◆ Material provided
Lemma uint_shr_rounds W a k s n :
  limbs_ok W a → 0 ≤ s < 32 → (n ≤ W)%nat →
  let pn := fold_left (uint_shr_step a k s) (seq 0 n) (uint_zero W) in
  length pn = W ∧ ∀ j, (j < W)%nat → nth j pn 0 = shr_limb (take n a) (Z.of_nat k) s (Z.of_nat j).
Proof.
  intros [Hl Ha] Hs. induction n as [|n IH]; intros Hn; cbn zeta.
  - split; [apply length_replicate|]. intros j Hj. cbn [seq fold_left].
    unfold shr_limb, uint_zero. rewrite nth_replicate_0, take_0, !zlimb_nil.
    by rewrite Z.shiftr_0_l, Z.shiftl_0_l.
  - destruct IH as [Hlp Hj]; [lia|]. rewrite seq_S, fold_left_app. cbn [Nat.add fold_left].
    remember (fold_left _ _ _) as pn eqn:E; clear E. unfold uint_shr_step.
    split; [repeat case_match; rewrite ?length_alter; done|].
    intros j Hjw. assert (is_u 32 (nth n a 0)) by (apply Forall_nth_default; [by unfold is_u|done]).
    transitivity (Z.lor (nth j pn 0) (Z.lor
      (if (j + k + 1 =? n)%nat then u32 (Z.shiftl (nth n a 0) (32 - s)) else 0)
      (if (j + k =? n)%nat then Z.shiftr (nth n a 0) s else 0))).
    + destruct (Nat.leb_spec (k + 1) n), (Z.eqb_spec s 0), (Nat.leb_spec k n);
        cbn [andb negb]; rewrite ?nth_alter, ?length_alter, ?Hlp;
        repeat match goal with |- context [(?x =? ?y)%nat] => destruct (Nat.eqb_spec x y) end;
        repeat match goal with |- context [(?x <? ?y)%nat] => destruct (Nat.ltb_spec x y) end;
        subst; try lia; cbn [andb]; rewrite ?Z.sub_0_r, ?limb_shiftl_32, ?Z.lor_0_r, ?Z.lor_0_l by done;
        try done.
    + rewrite Hj by done. unfold shr_limb. rewrite !zlimb_take_S by lia.
      destruct (Nat.eqb_spec (j + k + 1) n), (Nat.eqb_spec (j + k) n),
        (Z.eqb_spec (Z.of_nat j + Z.of_nat k + 1) (Z.of_nat n)),
        (Z.eqb_spec (Z.of_nat j + Z.of_nat k) (Z.of_nat n)); try lia;
        rewrite ?(zlimb_take_beyond a n (_ + _ + 1)) by lia;
        rewrite ?(zlimb_take_beyond a n (_ + Z.of_nat k)) by lia;
        rewrite ?Z.shiftr_0_l, ?Z.shiftl_0_l; change (u32 0) with 0; rewrite ?Z.lor_0_r, ?Z.lor_0_l;
        done || apply Z.lor_comm.
Qed.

◆ Your goal
Look over the listing. Pull out every line with the string "done" in it.

◆ Result below
    split; [repeat case_match; rewrite ?length_alter; done|].
    intros j Hjw. assert (is_u 32 (nth n a 0)) by (apply Forall_nth_default; [by unfold is_u|done]).
        subst; try lia; cbn [andb]; rewrite ?Z.sub_0_r, ?limb_shiftl_32, ?Z.lor_0_r, ?Z.lor_0_l by done;
        try done.
    + rewrite Hj by done. unfold shr_limb. rewrite !zlimb_take_S by lia.
        done || apply Z.lor_comm.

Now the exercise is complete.